**** Records supplied

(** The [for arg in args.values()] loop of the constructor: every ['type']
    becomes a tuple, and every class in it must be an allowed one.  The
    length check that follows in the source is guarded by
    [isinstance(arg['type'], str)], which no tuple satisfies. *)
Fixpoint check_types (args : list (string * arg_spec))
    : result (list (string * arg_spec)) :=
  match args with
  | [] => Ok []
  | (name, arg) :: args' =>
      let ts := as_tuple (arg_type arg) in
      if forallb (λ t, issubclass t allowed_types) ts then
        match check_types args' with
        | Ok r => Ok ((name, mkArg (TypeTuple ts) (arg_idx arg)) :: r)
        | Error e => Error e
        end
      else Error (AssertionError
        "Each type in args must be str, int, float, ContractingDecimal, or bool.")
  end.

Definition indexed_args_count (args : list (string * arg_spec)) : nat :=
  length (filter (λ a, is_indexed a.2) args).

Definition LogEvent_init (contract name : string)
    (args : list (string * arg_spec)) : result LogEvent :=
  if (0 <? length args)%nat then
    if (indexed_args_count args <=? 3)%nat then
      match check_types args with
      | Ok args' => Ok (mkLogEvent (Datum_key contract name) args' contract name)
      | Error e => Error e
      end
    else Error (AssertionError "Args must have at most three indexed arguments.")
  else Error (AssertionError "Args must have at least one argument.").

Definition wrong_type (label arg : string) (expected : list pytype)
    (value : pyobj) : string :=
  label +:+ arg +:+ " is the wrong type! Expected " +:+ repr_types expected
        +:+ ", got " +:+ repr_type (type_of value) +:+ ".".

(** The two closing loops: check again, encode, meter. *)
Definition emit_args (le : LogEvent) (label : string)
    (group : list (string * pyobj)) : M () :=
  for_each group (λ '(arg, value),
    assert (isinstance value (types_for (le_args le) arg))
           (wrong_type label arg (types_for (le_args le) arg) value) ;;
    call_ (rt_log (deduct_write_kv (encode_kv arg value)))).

********

#### What is needed:
Output only the lines from the one with "(wrong_type label arg" through the last line of the entries above; please keep them exact.

#### Output for this task:
           (wrong_type label arg (types_for (le_args le) arg) value) ;;
    call_ (rt_log (deduct_write_kv (encode_kv arg value)))).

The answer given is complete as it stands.